## Work instruction
Output only the lines of the entries that follow, starting at the one with "intros w1 w2 _ Hstep Hok." and running down to the one with "Theorem accept_registers (tid", both included and unchanged.

Collected data:
--*--

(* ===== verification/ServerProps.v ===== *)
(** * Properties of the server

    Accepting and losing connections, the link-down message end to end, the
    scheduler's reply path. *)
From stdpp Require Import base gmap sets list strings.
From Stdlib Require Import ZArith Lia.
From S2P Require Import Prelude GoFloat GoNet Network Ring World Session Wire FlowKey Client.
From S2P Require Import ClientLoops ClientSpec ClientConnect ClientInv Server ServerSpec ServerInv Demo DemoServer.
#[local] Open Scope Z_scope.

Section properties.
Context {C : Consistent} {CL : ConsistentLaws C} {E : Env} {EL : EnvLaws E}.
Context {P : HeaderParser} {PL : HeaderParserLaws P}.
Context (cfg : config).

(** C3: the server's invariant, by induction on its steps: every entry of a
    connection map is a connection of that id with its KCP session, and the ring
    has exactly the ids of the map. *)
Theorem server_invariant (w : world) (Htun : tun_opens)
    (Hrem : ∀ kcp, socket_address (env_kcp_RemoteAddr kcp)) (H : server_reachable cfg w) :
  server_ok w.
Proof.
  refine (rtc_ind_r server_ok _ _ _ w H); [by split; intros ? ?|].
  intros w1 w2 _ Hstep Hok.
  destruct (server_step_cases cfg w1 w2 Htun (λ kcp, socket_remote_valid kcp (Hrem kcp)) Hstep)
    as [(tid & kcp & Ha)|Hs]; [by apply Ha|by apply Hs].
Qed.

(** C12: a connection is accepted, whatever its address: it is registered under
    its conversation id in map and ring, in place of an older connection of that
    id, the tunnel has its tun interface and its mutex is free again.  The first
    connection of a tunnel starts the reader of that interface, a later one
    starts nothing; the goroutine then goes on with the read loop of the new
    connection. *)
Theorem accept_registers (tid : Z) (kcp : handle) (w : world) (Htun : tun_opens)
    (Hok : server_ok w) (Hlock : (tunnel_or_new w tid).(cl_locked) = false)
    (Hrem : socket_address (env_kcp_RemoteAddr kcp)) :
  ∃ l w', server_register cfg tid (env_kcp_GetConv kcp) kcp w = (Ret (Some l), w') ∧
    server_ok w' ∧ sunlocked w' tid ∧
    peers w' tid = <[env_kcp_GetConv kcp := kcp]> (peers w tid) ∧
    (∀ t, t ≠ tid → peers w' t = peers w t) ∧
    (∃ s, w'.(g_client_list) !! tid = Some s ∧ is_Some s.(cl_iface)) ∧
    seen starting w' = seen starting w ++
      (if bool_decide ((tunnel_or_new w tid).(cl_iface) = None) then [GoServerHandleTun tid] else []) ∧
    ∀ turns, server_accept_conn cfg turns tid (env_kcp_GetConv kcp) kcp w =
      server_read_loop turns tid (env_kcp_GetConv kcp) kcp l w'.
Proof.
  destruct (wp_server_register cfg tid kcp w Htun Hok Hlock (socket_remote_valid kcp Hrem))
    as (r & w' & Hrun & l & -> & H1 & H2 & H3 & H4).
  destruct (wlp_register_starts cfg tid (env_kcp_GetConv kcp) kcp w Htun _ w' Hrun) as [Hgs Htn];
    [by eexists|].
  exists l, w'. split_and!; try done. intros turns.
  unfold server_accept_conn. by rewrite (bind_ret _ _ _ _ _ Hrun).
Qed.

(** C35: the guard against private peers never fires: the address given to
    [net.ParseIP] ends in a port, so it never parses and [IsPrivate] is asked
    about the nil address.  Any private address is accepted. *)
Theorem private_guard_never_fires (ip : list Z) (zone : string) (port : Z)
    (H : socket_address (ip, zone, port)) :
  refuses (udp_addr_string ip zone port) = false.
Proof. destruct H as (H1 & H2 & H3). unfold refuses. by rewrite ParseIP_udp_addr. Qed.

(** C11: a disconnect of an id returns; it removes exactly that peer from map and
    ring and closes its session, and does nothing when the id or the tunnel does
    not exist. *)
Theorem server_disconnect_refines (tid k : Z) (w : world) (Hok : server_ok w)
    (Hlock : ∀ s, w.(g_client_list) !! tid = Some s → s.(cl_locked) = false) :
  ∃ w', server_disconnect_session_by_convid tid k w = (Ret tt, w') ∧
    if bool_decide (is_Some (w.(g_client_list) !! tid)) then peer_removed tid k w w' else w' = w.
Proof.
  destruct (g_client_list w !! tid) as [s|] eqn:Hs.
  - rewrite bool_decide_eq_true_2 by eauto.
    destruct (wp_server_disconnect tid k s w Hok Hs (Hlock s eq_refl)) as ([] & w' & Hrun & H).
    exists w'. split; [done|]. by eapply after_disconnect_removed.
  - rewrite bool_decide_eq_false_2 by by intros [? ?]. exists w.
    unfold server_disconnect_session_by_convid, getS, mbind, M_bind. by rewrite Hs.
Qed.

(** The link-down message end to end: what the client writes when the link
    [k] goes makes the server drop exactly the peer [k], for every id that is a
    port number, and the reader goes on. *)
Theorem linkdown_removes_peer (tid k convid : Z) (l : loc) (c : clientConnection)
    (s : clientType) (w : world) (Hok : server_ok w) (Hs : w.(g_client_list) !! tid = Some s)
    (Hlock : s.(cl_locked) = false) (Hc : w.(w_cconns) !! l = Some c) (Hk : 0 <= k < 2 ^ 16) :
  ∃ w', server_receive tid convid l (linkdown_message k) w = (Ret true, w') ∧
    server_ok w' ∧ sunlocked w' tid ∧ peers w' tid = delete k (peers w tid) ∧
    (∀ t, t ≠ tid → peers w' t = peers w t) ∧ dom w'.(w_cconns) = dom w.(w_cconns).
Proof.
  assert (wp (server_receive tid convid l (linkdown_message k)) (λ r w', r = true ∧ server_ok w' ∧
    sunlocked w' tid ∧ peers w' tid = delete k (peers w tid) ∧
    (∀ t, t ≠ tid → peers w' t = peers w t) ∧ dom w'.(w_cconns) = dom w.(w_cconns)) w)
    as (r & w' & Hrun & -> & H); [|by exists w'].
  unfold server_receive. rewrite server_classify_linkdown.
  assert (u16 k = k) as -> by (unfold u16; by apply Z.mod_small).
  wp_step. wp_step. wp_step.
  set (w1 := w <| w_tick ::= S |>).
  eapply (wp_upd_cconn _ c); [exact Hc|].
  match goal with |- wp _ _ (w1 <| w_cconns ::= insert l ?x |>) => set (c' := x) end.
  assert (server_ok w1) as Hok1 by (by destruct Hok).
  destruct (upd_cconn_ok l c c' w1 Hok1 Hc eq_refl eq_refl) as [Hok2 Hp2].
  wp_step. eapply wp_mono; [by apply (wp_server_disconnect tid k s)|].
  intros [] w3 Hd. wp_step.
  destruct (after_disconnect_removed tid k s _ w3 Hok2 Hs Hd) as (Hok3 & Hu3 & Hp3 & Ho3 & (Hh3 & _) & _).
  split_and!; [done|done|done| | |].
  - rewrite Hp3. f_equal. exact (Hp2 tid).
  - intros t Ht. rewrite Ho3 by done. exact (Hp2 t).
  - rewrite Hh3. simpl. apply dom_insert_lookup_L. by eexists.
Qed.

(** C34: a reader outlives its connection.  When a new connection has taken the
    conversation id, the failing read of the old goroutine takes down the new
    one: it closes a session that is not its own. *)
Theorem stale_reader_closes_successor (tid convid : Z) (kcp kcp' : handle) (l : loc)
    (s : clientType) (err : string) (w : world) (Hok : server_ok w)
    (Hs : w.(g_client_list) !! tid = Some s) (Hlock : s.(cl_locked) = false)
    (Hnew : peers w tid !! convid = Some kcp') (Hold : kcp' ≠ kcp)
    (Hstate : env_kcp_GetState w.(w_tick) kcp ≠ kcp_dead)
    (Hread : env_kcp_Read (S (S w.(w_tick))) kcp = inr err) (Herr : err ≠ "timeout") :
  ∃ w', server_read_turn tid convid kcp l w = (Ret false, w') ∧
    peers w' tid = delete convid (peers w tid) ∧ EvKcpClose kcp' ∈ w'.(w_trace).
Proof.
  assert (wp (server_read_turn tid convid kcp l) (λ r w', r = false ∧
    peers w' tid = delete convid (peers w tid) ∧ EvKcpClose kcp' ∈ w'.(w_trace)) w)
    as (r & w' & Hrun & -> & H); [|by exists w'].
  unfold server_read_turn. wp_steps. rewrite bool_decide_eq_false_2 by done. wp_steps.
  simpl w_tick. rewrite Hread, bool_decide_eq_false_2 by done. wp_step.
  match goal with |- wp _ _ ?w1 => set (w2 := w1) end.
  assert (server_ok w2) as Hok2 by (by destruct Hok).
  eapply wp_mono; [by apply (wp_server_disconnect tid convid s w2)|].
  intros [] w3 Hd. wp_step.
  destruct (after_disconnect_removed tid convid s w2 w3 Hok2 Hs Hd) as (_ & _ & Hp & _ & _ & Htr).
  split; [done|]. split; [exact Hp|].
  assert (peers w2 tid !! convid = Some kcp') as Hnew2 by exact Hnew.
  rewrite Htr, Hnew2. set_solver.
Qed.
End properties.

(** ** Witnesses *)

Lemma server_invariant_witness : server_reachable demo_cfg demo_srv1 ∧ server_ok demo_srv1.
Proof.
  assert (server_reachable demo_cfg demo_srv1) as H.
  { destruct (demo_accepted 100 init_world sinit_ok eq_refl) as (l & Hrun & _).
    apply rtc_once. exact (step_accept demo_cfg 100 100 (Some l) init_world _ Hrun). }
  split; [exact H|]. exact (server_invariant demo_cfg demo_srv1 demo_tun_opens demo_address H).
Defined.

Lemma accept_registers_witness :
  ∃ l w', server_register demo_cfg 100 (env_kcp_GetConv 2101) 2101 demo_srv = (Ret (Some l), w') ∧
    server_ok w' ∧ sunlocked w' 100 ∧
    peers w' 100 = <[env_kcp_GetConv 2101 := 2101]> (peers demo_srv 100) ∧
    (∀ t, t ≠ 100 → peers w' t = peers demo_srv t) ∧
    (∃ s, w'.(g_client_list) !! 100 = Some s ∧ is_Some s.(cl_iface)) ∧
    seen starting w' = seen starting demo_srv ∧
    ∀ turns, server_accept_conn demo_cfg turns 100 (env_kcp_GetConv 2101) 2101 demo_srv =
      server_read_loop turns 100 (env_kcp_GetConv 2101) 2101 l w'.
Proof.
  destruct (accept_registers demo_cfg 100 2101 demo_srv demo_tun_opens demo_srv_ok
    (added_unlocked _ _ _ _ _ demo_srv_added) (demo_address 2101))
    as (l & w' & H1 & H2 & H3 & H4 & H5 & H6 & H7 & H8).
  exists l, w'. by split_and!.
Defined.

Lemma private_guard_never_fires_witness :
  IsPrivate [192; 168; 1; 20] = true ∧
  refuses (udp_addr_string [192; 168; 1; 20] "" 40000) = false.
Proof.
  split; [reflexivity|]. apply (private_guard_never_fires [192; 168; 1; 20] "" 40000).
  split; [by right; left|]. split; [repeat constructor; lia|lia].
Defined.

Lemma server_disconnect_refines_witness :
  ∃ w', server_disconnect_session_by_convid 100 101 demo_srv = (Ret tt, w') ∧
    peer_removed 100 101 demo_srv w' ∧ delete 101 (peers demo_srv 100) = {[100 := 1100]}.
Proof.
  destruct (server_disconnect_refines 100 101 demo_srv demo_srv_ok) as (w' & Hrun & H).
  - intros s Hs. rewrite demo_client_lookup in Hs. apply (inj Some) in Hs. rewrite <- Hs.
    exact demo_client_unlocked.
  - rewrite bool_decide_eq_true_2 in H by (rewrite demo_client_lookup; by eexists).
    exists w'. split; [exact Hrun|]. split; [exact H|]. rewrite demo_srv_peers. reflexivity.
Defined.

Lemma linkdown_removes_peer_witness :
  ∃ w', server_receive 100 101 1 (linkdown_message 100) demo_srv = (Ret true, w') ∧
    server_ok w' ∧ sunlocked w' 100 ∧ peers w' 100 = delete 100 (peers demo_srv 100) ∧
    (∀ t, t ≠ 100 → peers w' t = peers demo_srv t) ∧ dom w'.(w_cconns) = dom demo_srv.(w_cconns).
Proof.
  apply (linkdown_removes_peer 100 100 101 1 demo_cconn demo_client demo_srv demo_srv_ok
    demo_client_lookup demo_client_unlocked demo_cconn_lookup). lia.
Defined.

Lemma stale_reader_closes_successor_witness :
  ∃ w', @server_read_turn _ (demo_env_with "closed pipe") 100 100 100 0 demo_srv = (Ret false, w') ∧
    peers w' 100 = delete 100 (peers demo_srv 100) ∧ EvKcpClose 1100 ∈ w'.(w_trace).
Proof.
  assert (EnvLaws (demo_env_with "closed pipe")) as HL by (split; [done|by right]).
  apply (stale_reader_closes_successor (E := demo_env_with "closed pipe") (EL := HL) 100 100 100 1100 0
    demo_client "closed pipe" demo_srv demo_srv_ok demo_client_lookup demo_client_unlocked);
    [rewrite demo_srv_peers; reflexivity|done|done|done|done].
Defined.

--*--

## Response
  intros w1 w2 _ Hstep Hok.
  destruct (server_step_cases cfg w1 w2 Htun (λ kcp, socket_remote_valid kcp (Hrem kcp)) Hstep)
    as [(tid & kcp & Ha)|Hs]; [by apply Ha|by apply Hs].
Qed.

(** C12: a connection is accepted, whatever its address: it is registered under
    its conversation id in map and ring, in place of an older connection of that
    id, the tunnel has its tun interface and its mutex is free again.  The first
    connection of a tunnel starts the reader of that interface, a later one
    starts nothing; the goroutine then goes on with the read loop of the new
    connection. *)
Theorem accept_registers (tid : Z) (kcp : handle) (w : world) (Htun : tun_opens)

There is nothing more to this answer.